Все это, на первый взгляд, делает его очевидным кандидатом в интеллектуалы периода «холодной войны». Однако он, к примеру, не участвовал в деятельности Конгресса за свободу культуры (а Хайек, когда ему случалось присутствовать на заседаниях Конгресса, оставался равнодушным к тому, что там обсуждалось, потому что Конгресс не разделял его понимания свободы). Того же, что и у Конгресса, понимания свободы можно было ждать как раз от Поппера, но, почему он в нем не участвовал, можно только гадать: может быть, из-за интеллектуальных разногласий с Майклом Полани, который играл ведущую роль в английской делегации; может, из-за аллергии на сигаретный дым, а может, из-за напряженных личных отношений, какие у него нередко бывали с другими представителями академического мира.
«Холодной войне» Поппер посвятил отдельную статью (опубликованную только сейчас в сборнике «После открытого общества»); как выглядел бы его подход можно понять и из того, что он говорит в радиопередаче, адресованной советским слушателям (ее текст тоже напечатан в этом сборнике). Этот подход интересен в том смысле, что Поппер явно сомневается в приверженности советских лидеров марксизму, но при этом считает, что к идеям, которые они проповедуют, следует относиться крайне серьезно.

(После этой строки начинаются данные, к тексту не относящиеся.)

#[export] Program Instance wset_cursor_spec : CursorSpec (VecWSetCursor K R) K unit unit R := {| c_rep := wset_cursor_rep |}.
Next Obligation.
  intros c (l & i & Hat & Hd). cbn. unfold key_valid. rewrite (leaf_at_valid _ _ _ _ _ Hat). apply Nat.ltb_ge.
  destruct (drop i (leaf_ents l)) as [|[]] eqn:E; [|done]. apply (f_equal length) in E. rewrite length_drop in E. cbn in E. lia.
Qed.
Next Obligation.
  intros c k vs d (l & i & r & Hat & Hi & _)%wset_cursor_inv. cbn. unfold key_valid, key. rewrite (leaf_at_valid _ _ _ _ _ Hat).
  split; [by apply Nat.ltb_lt, (lookup_lt_Some _ _ _ Hi)|]. by apply (leaf_at_item _ _ _ _ _ _ _ Hat Hi).
Qed.
Next Obligation. intros c k vs d (l & i & r & _ & _ & -> & _)%wset_cursor_inv. cbn. unfold val_valid. by destruct (valid c). Qed.
Next Obligation. by intros c k [] ts vs d _. Qed.
Next Obligation.
  intros c k v ts vs d Hc. pose proof Hc as (l & i & r & Hat & Hi & Hvs & _)%wset_cursor_inv. cbn. unfold map_times.
  rewrite (leaf_at_valid _ _ _ _ _ Hat), (proj2 (Nat.ltb_lt _ _) (lookup_lt_Some _ _ _ Hi)), (proj2 (leaf_at_item _ _ _ _ _ _ _ Hat Hi)).
  cbn [mbind option_bind]. destruct (valid c); [|done]. injection Hvs as -> -> ->. by exists c.
Qed.
Next Obligation.
  intros c k vs d (l & i & r & Hat & Hi & _ & ->)%wset_cursor_inv. eexists. split; [done|]. exists l, (S i). cbn.
  rewrite wset_rest_valid. split; [|done]. apply leaf_at_step; [done|by eapply lookup_lt_Some].
Qed.
Next Obligation.
  intros c k v ts vs d (l & i & r & Hat & Hi & Hvs & ->)%wset_cursor_inv. eexists. split; [done|]. exists l, i. cbn.
  split; [done|]. rewrite (drop_S _ _ _ Hi). cbn. destruct (valid c); [|done]. by injection Hvs as _ _ ->.
Qed.

#[export] Instance wset_weight_spec : WeightSpec (VecWSetCursor K R) K unit unit R.
Proof.
  constructor. intros c k v [] r vs d (l & i & r' & Hat & Hi & Hvs & _)%wset_cursor_inv. cbn. unfold weight.
  rewrite (leaf_at_valid _ _ _ _ _ Hat), (proj2 (Nat.ltb_lt _ _) (lookup_lt_Some _ _ _ Hi)), (proj2 (leaf_at_item _ _ _ _ _ _ _ Hat Hi)).
  destruct (valid c); [|done]. by injection Hvs as -> -> ->.
Qed.

(** *** The builder *)
(** The weight of the key that is being built. *)
Definition wset_pending (b : VecWSetBuilder K R) (vs : Vals unit unit R) (ts : Times unit R) : option (list R) :=
  match vs, ts with
  | [], [] => if b_val b then None else Some []
  | [], [(_, r)] => if b_val b then None else Some [r]
  | [(_, [(_, r)])], [] => if b_val b then Some [r] else None
  | _, _ => None
  end.
Definition wset_builder_rep (b : VecWSetBuilder K R) d vs ts : Prop :=
  ∃ es rs, d = wset_data es ∧ keys b = es.*1 ∧ diffs b = es.*2 ++ rs ∧ wset_pending b vs ts = Some rs.
Definition wset_rep (b : VecWSet K R) d : Prop := leaf_wf (layer b) ∧ d = wset_data (leaf_ents (layer b)) ∧ data_ok d.

Lemma unit_vals_one (vs : Vals unit unit R) v ts : vals_ok (vs ++ [(v, ts)]) → vs = [].
Proof.
  intros [(_ & _ & Hlt)%keys_sorted_app _]. destruct vs as [|[[] ts'] vs]; [done|]. exfalso.
  apply (klt_irrefl ()). apply Hlt; cbn; [by left|destruct v; by left].
Qed.

Lemma wset_push_time b d vs ts t r v : wset_builder_rep b d vs ts → vals_ok (vs ++ [(v, ts ++ [(t, r)])]) →
  ∃ b', push_time_diff b t r = Some b' ∧ wset_builder_rep b' d vs (ts ++ [(t, r)]).
Proof.
  intros (es & rs & -> & Hk & Hd & Hp) Hok. pose proof (unit_vals_one _ _ _ Hok) as ->.
  destruct Hok as [_ [Ht _]%Forall_cons]. destruct (unit_times _ Ht) as (r' & Heq & Hr).
  destruct ts as [|[t0 r0] ts]; [|by destruct ts]. injection Heq as -> ->. cbn in Hp. destruct (b_val b) eqn:Eb; [done|]. injection Hp as <-.
  unfold push_time_diff. rewrite (proj2 (is_zero_false r') Hr). cbn [negb]. unfold pushed_diff. cbn [b_val keys diffs]. rewrite Eb, Hk, Hd, app_nil_r. cbn [negb].
  rewrite length_app, !length_fmap, Nat.eqb_refl. eexists. split; [done|]. exists es, [r']. by split_and!.
Qed.

Lemma wset_push_val b d vs ts v : wset_builder_rep b d vs ts → vals_ok (vs ++ [(v, ts)]) →
  ∃ b', push_val b v = Some b' ∧ wset_builder_rep b' d (vs ++ [(v, ts)]) [].
Proof.
  intros (es & rs & -> & Hk & Hd & Hp) Hok. pose proof (unit_vals_one _ _ _ Hok) as ->. destruct Hok as [_ [Ht _]%Forall_cons].
  cbn [snd] in Ht. destruct (unit_times _ Ht) as (r & -> & _). cbn in Hp. destruct (b_val b) eqn:Eb; [done|]. injection Hp as <-.
  unfold push_val. rewrite Eb, Hk, Hd. cbn [negb]. rewrite length_app, !length_fmap. cbn [length]. rewrite Nat.eqb_refl. eexists. split; [done|].
  exists es, [r]. by split_and!.
Qed.

Lemma wset_push_key b d vs k : wset_builder_rep b d vs [] → data_ok (d ++ [(k, vs)]) →
  ∃ b', push_key b k = Some b' ∧ wset_builder_rep b' (d ++ [(k, vs)]) [] [].
Proof.
  intros (es & rs & -> & Hk & Hd & Hp) [(_ & _ & Hlt)%keys_sorted_app Hf]. rewrite fmap_app in Hf. apply Forall_app in Hf as [_ [[Hvs Hne] _]%Forall_cons].
  destruct vs as [|[[] ts] [|[[] ts'] vs]]; [done| |exfalso; destruct Hvs as [[_ Hv]%keys_sorted_cons _]; by apply (klt_irrefl ()), Hv; left].
  destruct Hvs as [_ [Ht _]%Forall_cons]. cbn [snd] in Ht. destruct (unit_times _ Ht) as (r & -> & _). cbn in Hp. destruct (b_val b) eqn:Eb; [|done]. injection Hp as <-.
  unfold push_key, pushed_key. cbn [b_val keys diffs]. rewrite Eb, Hk, Hd, !length_app, !length_fmap. cbn [length]. rewrite Nat.eqb_refl.
  rewrite last_increasing_snoc.
  - cbn [mbind option_bind]. eexists. split; [done|]. exists (es ++ [(k, r)]), []. cbn. rewrite !fmap_app, app_nil_r. split_and!; try done.
    unfold wset_data. by rewrite fmap_app.
  - intros k' Hk'. apply Hlt; [|cbn; by left]. unfold wset_data. rewrite <- list_fmap_compose. exact Hk'.
Qed.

Кроме того, у Поппера были связи с разнообразными критиками западных обществ, в том числе и с Франкфуртской школой, хотя лично я считаю, что здесь он не всегда проявлял себя в полную силу. Помню наш с ним разговор о том, что он написал «диалектическое» по духу вступление к сборнику «Позитивистский спор в немецкой социологии»[11]. Когда я работал у него, он не раз просил меня найти ему книги разных представителей Франкфуртской школы − в частности, помню, что мы с ним обсуждали какую-то из работ Хоркхаймера. До этого он участвовал в интервью, где одни и те же вопросы задавались ему и (отдельно) Маркузе; оно вышло в Германии отдельной книгой[12], а по-английски ответы Поппера в переработанном виде были опубликованы в журнале «Encounter».
В «Политической мысли Карла Поппера» я показываю, что у Поппера довольно много общего с Хабермасом. Понятно, что в данном случае я имею в виду поздние работы Хабермаса (а также «Структурную трансформацию публичной сферы»). Отчасти сходство можно проследить и дальше − скажем, в полемике Хабермаса с Фуко; этими вопросами, мне кажется, исследователям Поппера следовало бы давно задаться. В каком-то смысле, впрочем, важность работ Хабермаса обусловлена тем, что он обсуждает взаимоотношения между институциями и знанием. Сам Поппер испытывал к ним антипатию, хотя, как показал Иэн Джарви в «Республике науки»[13], попперовские идеи вполне можно интерпретировать как общественную теорию науки (я и сам писал, что исходя из такой интерпретации можно, например, объяснить, каким образом приверженцам религиозных сект удается отстаивать prima facie ложные взгляды).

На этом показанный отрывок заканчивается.